## PROBLEM
Lift every line from the entries that includes the word "Hlast".

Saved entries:
= Beginning of Section =
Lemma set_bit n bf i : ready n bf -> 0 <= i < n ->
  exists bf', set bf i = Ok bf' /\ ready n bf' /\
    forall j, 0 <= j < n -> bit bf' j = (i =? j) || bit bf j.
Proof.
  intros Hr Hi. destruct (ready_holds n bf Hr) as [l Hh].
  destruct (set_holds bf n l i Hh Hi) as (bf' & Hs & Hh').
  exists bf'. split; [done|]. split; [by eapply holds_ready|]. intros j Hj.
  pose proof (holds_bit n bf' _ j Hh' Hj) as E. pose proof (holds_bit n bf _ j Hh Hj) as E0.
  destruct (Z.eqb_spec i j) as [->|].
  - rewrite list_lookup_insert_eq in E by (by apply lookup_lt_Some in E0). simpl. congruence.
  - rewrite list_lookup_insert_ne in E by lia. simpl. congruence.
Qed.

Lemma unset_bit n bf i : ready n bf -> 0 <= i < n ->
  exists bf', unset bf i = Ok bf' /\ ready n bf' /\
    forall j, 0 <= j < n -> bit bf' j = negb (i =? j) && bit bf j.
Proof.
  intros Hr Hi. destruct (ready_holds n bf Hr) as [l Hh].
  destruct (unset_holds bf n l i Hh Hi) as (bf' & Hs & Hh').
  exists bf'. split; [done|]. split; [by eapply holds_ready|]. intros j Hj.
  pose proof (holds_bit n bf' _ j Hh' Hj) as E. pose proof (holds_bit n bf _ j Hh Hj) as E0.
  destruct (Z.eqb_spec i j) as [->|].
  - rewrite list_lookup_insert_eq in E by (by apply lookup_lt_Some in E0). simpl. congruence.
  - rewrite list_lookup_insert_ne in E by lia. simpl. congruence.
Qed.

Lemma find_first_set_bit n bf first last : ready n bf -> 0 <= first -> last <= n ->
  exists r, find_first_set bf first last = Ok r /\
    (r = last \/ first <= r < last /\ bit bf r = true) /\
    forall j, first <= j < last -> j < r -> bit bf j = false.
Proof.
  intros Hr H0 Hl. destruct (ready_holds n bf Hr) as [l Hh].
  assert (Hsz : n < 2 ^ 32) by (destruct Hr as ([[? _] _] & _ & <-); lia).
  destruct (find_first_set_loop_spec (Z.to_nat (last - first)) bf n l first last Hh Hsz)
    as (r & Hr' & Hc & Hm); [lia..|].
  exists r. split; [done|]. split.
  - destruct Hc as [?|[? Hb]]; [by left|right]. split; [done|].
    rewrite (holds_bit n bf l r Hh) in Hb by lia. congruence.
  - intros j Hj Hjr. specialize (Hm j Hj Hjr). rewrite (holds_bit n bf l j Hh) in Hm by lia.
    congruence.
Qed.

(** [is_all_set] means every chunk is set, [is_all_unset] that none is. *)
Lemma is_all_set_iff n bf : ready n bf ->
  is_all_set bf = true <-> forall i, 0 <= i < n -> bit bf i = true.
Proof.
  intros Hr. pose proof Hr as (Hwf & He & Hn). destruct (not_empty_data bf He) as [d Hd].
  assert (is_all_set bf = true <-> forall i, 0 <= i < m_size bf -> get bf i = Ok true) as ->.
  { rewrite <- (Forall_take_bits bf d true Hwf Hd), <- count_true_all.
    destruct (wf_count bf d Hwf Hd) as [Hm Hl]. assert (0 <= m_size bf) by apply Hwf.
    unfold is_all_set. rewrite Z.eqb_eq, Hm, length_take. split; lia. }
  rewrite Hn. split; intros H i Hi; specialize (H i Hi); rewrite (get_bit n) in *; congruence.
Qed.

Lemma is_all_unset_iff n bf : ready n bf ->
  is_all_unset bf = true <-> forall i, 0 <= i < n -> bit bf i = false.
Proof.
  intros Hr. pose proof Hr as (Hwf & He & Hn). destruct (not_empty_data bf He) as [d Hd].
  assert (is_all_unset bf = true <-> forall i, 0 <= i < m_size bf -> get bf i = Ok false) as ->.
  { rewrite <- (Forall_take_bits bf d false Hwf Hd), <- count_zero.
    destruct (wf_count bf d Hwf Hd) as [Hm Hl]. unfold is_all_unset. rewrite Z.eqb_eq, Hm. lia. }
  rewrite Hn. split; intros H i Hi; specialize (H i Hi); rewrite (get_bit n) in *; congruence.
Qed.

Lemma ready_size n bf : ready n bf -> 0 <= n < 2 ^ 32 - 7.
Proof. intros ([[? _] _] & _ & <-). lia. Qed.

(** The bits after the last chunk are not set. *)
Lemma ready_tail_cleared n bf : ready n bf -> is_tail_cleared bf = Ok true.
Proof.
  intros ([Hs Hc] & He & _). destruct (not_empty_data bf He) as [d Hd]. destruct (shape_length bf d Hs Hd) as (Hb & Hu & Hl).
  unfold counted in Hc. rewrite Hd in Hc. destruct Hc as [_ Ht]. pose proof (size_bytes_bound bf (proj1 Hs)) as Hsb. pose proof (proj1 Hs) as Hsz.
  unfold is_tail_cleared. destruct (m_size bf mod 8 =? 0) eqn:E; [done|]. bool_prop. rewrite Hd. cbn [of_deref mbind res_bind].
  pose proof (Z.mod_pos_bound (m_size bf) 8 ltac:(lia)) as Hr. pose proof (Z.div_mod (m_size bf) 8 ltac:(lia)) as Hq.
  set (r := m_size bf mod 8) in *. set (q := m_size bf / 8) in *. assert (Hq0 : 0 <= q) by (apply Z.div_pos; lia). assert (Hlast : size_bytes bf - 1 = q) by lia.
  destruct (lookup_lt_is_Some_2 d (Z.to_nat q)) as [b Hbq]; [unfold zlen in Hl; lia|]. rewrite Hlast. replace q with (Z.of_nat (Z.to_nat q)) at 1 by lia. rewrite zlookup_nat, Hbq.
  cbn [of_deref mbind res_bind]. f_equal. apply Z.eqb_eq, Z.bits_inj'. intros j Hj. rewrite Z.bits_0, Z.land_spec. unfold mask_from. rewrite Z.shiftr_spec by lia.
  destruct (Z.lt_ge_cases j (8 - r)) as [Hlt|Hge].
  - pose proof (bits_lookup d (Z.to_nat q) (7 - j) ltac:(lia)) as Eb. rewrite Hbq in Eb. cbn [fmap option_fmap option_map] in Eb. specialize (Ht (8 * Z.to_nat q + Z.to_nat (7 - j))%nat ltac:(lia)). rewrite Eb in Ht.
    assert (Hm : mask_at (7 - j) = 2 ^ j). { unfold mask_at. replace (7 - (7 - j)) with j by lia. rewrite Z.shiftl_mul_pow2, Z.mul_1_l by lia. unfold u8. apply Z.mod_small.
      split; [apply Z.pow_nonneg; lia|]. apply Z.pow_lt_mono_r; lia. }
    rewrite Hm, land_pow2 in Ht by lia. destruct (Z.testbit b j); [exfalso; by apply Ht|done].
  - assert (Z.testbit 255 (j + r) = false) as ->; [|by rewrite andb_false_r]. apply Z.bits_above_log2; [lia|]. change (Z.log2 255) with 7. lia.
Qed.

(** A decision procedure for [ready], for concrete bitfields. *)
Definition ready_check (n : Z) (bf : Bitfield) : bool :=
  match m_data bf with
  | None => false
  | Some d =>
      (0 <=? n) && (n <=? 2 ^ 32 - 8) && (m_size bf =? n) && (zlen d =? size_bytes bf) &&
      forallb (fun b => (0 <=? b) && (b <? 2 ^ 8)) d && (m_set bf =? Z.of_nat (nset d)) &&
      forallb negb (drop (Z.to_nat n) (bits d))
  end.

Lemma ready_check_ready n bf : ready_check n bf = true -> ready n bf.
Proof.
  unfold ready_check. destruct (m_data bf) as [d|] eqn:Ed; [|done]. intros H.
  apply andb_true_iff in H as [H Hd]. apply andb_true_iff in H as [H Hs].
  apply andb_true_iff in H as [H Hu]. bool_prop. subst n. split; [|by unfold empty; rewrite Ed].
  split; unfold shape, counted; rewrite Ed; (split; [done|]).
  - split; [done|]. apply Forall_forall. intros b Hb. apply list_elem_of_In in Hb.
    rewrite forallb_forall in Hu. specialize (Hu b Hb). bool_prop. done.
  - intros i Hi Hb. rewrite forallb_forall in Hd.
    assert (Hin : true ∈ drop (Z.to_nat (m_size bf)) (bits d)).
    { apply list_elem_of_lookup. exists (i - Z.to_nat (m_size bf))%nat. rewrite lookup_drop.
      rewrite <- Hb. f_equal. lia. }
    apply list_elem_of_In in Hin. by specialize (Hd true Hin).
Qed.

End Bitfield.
= End of Section =
## RESULT FOR THIS EXERCISE
  set (r := m_size bf mod 8) in *. set (q := m_size bf / 8) in *. assert (Hq0 : 0 <= q) by (apply Z.div_pos; lia). assert (Hlast : size_bytes bf - 1 = q) by lia.
  destruct (lookup_lt_is_Some_2 d (Z.to_nat q)) as [b Hbq]; [unfold zlen in Hl; lia|]. rewrite Hlast. replace q with (Z.of_nat (Z.to_nat q)) at 1 by lia. rewrite zlookup_nat, Hbq.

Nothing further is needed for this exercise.